• [PROBLEM DESCRIPTION]
From the listing below, copy only the lines running from the line that contains "(** * The domain" to the line that contains "From S2P Require Import Prelude GoStrings NetAddr Json", both included.

GIVEN INFORMATION START

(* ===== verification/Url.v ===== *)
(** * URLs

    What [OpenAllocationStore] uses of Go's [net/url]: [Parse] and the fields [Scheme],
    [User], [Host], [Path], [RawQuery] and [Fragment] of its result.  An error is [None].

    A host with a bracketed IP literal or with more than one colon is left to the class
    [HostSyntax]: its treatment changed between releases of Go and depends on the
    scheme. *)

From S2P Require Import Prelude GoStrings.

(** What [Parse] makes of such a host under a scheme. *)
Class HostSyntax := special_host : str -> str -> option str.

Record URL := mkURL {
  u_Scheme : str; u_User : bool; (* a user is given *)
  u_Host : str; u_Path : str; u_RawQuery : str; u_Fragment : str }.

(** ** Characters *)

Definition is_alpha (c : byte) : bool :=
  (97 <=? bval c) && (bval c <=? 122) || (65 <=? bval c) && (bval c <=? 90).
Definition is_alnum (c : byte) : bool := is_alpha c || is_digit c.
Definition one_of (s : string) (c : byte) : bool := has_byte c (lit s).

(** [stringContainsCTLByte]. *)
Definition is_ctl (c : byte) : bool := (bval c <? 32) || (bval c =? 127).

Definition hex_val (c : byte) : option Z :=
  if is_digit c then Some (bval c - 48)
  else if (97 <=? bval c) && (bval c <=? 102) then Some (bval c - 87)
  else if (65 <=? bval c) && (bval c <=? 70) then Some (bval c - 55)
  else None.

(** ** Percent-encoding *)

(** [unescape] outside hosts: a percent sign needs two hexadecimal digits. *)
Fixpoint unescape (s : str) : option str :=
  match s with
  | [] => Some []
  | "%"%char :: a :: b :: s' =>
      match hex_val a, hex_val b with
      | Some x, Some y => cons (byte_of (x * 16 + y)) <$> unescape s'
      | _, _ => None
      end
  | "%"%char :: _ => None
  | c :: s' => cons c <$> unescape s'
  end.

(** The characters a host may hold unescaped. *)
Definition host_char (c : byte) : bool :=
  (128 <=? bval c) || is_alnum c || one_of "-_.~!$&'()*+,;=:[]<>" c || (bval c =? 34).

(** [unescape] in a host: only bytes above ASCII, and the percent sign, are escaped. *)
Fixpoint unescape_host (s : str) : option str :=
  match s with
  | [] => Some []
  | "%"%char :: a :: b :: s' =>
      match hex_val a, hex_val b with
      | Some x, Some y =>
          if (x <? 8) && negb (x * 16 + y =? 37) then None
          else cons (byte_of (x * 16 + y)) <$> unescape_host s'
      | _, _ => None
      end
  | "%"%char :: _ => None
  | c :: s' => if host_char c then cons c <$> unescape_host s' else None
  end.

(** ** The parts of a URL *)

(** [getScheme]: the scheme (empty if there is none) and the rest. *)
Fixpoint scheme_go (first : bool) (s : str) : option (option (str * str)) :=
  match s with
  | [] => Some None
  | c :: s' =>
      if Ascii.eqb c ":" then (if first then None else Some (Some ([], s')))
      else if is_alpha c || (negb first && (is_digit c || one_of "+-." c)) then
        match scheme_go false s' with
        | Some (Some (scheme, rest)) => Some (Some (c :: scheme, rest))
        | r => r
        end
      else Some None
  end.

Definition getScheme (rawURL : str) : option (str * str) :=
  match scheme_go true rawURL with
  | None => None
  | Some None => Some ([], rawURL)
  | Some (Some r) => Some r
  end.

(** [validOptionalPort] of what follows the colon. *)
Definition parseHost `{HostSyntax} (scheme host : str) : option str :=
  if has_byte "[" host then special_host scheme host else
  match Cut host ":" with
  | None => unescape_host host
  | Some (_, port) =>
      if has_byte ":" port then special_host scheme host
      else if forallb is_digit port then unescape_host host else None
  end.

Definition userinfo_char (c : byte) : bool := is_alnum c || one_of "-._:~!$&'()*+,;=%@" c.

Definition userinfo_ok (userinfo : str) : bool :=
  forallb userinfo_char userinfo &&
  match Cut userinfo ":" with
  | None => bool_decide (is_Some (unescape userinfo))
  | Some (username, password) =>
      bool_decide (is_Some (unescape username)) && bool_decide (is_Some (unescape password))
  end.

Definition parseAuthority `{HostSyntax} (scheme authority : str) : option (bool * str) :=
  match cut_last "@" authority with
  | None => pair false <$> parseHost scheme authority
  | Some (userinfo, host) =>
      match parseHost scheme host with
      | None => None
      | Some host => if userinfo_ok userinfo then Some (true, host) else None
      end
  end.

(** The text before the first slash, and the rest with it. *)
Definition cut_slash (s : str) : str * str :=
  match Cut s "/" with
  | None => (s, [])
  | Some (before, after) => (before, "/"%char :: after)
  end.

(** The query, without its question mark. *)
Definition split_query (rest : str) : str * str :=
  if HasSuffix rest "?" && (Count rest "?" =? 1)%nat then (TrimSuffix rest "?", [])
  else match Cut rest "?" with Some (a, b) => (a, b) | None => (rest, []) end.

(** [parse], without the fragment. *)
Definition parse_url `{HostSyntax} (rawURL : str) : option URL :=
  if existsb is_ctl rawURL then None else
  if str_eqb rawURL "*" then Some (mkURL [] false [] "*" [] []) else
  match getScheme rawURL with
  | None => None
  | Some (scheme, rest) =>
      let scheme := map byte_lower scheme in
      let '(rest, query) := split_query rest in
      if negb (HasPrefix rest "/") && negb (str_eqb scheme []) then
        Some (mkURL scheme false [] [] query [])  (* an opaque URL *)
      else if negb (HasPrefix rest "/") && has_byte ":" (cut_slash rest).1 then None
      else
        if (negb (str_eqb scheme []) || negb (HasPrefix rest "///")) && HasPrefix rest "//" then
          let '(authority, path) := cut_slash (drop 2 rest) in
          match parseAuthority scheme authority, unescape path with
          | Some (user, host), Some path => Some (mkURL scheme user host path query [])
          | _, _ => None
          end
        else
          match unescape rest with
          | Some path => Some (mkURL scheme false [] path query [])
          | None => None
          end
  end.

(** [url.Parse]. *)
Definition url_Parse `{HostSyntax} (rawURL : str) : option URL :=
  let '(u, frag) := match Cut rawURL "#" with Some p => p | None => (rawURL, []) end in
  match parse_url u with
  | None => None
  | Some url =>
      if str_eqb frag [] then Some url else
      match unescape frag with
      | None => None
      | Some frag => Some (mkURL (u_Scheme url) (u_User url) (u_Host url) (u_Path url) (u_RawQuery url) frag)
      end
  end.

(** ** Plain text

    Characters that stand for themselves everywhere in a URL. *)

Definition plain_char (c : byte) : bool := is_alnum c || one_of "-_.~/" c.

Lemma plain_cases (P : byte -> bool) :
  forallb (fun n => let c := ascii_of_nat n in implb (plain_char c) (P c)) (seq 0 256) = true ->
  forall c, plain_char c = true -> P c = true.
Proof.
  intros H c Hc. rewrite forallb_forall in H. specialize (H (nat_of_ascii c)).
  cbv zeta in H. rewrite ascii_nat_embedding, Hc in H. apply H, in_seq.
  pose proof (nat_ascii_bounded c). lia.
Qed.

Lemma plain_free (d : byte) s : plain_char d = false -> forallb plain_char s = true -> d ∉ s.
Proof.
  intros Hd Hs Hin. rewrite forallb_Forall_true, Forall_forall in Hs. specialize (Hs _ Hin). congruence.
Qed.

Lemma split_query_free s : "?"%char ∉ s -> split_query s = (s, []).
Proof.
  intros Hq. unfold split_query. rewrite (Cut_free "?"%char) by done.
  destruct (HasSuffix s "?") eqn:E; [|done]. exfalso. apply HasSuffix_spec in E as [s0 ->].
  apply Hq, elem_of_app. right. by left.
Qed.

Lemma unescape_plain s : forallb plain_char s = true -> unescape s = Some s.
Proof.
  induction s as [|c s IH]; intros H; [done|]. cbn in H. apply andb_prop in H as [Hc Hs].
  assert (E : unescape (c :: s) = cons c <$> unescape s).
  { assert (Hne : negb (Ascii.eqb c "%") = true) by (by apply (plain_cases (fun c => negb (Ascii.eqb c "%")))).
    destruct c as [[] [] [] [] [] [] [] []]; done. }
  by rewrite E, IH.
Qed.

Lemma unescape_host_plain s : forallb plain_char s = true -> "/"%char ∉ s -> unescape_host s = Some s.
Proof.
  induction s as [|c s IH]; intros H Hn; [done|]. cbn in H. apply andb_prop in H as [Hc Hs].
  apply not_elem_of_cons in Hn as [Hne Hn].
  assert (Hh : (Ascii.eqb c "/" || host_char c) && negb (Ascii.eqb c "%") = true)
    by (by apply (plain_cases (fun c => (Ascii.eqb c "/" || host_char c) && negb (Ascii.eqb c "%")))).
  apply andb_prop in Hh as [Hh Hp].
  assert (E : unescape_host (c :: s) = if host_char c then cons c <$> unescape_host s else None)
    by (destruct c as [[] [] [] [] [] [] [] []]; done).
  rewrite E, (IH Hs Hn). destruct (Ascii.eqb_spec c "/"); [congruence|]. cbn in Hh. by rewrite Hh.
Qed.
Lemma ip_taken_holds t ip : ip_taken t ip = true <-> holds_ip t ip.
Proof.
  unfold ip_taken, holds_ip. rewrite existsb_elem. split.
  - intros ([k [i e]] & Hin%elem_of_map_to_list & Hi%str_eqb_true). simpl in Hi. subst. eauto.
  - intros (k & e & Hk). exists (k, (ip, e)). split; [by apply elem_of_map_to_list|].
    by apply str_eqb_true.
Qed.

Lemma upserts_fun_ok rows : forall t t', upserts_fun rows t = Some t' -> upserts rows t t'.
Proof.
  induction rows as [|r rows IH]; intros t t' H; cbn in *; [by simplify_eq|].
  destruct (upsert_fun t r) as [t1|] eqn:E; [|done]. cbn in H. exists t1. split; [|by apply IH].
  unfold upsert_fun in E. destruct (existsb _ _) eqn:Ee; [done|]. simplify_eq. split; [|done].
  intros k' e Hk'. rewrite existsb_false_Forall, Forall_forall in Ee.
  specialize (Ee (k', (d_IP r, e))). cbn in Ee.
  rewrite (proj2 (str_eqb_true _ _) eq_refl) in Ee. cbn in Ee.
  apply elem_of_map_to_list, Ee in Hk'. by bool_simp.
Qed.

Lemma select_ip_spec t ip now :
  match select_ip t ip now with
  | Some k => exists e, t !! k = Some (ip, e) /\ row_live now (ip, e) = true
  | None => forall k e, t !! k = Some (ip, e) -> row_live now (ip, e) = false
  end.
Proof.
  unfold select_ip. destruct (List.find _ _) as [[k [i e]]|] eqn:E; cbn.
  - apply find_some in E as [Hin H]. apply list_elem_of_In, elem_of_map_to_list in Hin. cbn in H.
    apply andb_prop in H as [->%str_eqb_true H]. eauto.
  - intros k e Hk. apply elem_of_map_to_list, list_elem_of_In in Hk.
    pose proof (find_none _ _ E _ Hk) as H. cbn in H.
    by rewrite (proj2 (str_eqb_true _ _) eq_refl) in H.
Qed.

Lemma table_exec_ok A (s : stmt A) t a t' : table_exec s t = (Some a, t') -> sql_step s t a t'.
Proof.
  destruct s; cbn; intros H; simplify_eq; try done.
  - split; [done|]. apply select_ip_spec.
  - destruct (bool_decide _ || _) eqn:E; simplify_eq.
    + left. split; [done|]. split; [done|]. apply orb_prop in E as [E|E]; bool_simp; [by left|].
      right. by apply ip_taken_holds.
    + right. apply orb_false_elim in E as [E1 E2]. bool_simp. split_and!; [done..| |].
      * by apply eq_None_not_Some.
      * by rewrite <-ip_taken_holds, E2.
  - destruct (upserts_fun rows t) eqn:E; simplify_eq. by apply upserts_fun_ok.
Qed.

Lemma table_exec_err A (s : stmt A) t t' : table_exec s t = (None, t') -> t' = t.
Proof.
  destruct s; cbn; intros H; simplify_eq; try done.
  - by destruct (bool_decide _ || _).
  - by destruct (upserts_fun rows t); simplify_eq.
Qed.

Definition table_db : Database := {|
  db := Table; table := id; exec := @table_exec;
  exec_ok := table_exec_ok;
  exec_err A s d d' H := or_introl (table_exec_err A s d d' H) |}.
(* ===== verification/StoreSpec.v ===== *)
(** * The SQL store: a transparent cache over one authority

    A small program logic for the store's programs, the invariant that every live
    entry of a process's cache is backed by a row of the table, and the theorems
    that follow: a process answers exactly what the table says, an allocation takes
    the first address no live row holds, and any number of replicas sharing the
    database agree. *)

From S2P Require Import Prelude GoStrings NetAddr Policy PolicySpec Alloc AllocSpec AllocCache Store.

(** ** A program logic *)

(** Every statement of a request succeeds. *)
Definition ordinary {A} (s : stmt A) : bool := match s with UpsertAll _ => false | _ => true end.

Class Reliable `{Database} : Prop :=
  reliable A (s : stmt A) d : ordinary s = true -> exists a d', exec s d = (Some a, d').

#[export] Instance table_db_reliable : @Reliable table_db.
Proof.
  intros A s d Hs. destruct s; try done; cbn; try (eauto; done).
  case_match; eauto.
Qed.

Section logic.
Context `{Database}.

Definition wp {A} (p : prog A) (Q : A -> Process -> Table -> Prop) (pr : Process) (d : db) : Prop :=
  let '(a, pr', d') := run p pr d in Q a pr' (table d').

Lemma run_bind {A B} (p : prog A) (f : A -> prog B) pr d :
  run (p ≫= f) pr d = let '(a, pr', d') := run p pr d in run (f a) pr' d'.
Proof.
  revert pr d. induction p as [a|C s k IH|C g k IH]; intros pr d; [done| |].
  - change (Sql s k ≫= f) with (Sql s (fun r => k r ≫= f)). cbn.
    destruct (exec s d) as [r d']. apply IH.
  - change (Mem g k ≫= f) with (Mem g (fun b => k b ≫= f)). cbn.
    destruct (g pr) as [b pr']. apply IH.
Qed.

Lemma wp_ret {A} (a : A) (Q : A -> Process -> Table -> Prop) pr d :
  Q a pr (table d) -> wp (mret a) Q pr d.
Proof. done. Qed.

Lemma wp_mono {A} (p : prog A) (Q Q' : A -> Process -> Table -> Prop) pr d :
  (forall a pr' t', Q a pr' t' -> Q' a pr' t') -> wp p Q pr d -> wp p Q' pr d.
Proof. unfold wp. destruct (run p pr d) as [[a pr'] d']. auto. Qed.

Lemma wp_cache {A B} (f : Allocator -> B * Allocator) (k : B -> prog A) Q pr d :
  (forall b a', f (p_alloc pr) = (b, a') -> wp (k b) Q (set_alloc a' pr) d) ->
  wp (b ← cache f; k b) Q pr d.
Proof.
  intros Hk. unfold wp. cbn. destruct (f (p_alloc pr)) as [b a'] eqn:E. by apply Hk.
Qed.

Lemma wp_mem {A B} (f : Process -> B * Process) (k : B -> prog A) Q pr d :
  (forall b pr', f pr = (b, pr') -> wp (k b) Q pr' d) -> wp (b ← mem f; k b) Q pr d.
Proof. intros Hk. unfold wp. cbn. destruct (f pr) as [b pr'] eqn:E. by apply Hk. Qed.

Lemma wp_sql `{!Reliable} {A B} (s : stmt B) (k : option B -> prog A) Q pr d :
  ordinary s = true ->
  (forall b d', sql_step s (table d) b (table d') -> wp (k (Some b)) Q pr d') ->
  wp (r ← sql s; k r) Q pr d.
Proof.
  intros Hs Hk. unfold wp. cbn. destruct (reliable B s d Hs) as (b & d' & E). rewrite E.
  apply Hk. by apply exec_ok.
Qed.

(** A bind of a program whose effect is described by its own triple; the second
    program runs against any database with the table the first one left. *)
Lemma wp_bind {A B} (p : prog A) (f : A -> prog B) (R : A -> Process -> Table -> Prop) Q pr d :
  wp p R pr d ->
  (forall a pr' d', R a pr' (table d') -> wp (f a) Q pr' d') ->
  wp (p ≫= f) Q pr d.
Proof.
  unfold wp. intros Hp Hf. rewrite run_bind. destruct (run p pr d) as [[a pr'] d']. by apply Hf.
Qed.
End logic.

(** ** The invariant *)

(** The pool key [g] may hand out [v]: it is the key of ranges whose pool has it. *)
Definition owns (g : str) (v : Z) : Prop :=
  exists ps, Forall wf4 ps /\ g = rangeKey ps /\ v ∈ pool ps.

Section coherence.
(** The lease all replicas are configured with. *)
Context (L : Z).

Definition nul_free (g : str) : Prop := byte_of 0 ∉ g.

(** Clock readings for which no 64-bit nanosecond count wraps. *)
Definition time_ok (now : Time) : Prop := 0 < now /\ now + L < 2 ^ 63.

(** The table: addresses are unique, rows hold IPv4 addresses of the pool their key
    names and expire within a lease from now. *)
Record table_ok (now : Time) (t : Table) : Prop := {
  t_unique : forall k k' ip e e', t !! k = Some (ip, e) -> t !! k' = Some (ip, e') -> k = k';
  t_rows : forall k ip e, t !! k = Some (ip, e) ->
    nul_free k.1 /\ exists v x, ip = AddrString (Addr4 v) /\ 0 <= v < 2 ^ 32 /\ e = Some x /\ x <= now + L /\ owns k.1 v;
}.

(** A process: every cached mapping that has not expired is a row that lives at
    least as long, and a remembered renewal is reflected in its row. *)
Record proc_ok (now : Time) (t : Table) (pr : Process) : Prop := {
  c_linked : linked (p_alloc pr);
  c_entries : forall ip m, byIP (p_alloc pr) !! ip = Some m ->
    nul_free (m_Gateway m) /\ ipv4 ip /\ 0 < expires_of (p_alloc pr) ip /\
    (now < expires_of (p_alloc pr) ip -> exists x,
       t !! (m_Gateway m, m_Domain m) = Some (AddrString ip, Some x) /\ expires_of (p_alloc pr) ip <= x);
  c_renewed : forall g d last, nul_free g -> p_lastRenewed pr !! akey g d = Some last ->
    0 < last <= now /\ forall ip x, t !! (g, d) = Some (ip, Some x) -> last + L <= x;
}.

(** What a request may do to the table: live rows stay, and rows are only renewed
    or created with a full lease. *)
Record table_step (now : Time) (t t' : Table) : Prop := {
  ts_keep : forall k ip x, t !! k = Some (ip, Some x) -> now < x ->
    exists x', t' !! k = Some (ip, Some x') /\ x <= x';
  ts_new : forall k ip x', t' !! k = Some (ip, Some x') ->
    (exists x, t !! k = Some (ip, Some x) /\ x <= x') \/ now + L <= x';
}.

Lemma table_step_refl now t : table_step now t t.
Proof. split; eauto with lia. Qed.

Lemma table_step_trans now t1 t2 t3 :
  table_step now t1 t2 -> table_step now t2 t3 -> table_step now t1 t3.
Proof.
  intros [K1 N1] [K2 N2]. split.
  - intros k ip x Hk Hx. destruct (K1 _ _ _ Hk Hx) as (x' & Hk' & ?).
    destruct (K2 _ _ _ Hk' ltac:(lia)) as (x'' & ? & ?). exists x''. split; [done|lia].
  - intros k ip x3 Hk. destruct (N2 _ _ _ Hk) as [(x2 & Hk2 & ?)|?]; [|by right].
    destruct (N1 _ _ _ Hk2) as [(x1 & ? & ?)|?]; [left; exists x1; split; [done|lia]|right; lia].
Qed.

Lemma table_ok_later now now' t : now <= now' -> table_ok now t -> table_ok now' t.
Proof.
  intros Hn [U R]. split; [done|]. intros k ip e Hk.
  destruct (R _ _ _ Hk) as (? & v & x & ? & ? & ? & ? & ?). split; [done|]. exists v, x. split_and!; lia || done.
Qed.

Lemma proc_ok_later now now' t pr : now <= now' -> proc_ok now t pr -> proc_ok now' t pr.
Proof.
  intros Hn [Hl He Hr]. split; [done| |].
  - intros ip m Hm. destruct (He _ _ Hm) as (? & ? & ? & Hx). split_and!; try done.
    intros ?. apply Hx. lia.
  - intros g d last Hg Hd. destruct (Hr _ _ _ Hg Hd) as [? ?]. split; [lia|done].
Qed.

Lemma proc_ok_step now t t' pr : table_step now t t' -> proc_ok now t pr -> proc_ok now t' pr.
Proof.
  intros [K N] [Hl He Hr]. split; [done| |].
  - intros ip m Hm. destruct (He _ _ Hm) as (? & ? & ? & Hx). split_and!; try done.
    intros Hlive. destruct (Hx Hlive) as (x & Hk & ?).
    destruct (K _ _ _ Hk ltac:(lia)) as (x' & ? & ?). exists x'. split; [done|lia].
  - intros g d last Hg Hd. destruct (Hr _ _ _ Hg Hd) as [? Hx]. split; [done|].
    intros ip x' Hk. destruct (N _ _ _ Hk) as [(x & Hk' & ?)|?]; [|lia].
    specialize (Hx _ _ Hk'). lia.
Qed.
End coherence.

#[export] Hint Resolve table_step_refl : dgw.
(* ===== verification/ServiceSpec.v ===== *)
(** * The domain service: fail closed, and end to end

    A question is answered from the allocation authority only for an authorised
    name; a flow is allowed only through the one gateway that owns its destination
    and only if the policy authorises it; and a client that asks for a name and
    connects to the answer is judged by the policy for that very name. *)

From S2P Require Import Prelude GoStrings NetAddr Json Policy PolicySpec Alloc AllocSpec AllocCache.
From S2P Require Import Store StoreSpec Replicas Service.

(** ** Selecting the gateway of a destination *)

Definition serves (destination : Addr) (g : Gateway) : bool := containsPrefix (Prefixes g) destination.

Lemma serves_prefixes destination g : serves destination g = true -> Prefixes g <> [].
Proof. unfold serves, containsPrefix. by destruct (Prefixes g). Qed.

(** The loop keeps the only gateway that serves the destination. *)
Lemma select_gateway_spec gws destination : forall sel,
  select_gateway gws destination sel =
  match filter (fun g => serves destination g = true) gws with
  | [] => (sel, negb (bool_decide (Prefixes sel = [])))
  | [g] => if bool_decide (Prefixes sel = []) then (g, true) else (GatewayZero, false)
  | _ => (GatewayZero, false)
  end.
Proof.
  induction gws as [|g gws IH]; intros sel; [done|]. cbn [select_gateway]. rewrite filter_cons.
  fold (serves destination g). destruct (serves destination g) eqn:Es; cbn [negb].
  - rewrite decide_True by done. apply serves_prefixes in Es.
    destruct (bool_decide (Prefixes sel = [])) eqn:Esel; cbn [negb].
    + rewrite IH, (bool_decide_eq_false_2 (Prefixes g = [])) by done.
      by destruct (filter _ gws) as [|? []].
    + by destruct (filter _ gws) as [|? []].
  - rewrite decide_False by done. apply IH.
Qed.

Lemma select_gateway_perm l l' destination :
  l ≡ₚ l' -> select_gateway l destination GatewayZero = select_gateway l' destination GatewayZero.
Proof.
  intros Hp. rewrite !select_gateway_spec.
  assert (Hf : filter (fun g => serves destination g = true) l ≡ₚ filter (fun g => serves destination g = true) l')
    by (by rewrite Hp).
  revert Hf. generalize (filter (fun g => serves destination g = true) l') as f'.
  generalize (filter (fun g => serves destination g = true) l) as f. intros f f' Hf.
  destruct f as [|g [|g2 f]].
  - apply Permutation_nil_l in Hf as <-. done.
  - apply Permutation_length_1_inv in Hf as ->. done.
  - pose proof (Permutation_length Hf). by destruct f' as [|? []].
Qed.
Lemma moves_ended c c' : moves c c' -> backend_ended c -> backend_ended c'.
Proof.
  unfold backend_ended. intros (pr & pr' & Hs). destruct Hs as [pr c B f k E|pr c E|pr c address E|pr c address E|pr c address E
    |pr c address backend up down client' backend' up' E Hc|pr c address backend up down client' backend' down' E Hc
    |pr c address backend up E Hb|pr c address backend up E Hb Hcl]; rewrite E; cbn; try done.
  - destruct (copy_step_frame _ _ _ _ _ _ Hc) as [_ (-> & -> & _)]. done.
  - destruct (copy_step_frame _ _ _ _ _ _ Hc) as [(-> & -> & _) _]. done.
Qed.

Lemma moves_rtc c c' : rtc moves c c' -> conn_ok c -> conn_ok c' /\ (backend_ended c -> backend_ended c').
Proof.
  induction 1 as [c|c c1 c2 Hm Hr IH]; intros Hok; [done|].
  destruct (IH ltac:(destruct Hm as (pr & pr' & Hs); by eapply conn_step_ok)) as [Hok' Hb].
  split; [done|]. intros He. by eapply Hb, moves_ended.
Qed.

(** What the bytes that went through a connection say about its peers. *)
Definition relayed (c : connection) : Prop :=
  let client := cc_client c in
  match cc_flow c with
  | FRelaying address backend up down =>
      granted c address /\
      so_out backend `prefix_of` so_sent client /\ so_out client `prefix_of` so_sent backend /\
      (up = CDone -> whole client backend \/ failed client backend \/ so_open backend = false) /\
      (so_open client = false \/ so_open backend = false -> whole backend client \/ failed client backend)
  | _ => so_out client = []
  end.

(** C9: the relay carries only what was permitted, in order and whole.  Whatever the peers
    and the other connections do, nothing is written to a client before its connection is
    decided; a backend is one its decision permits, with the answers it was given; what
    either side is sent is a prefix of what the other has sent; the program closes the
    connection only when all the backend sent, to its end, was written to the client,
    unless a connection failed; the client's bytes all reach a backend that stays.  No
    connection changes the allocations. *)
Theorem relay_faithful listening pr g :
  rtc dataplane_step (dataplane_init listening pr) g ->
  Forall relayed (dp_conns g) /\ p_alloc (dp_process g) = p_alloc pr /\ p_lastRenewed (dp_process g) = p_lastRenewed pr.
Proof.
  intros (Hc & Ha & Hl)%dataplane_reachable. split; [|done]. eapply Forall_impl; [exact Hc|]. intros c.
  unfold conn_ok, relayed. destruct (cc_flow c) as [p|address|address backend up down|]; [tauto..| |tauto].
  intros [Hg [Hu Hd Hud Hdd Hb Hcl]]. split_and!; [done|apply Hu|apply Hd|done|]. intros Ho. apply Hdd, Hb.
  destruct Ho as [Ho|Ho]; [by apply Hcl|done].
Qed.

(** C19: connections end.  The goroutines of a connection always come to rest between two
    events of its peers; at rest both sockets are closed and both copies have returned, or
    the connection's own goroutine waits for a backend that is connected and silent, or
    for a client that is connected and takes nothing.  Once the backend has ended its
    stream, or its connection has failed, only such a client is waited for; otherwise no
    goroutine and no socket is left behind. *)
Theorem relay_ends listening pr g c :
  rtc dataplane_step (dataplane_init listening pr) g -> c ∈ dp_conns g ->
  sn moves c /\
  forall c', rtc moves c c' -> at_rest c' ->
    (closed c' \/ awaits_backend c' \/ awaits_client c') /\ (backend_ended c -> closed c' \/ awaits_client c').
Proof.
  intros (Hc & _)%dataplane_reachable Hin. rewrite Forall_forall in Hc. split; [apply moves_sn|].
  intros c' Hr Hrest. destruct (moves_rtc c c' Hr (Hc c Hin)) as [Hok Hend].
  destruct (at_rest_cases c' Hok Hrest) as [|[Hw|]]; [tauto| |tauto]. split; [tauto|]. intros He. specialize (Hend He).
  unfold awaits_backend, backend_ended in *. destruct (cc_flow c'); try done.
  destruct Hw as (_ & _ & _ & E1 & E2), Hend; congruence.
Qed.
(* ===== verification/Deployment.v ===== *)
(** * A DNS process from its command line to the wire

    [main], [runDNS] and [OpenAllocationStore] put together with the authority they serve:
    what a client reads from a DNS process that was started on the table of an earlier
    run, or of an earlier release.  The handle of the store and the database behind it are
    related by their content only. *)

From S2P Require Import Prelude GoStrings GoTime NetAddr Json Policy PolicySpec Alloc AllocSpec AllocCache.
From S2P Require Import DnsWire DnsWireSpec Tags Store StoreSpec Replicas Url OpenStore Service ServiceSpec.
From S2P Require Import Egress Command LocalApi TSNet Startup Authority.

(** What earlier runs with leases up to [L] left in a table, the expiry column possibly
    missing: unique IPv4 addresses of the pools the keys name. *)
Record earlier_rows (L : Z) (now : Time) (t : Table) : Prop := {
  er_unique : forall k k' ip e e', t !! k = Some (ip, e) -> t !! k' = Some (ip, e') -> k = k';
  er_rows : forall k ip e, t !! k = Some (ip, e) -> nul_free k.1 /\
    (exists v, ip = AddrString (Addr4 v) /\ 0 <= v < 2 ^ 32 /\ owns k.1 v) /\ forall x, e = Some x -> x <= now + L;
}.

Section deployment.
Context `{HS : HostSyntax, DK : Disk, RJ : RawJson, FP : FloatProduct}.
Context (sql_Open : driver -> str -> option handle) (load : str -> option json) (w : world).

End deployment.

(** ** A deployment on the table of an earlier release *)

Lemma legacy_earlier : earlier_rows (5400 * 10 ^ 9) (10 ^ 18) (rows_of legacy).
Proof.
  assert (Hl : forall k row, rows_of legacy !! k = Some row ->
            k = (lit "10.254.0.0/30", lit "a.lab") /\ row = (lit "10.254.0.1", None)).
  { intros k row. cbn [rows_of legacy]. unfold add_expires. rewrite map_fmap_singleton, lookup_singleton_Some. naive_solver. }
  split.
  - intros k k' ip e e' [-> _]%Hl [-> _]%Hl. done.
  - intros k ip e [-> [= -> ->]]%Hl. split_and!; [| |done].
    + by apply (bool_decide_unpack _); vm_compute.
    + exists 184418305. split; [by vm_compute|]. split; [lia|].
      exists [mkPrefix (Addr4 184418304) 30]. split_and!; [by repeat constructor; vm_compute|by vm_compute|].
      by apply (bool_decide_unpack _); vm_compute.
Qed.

GIVEN INFORMATION END

• [OUTPUT]
(** * The domain service: fail closed, and end to end

    A question is answered from the allocation authority only for an authorised
    name; a flow is allowed only through the one gateway that owns its destination
    and only if the policy authorises it; and a client that asks for a name and
    connects to the answer is judged by the policy for that very name. *)

From S2P Require Import Prelude GoStrings NetAddr Json Policy PolicySpec Alloc AllocSpec AllocCache.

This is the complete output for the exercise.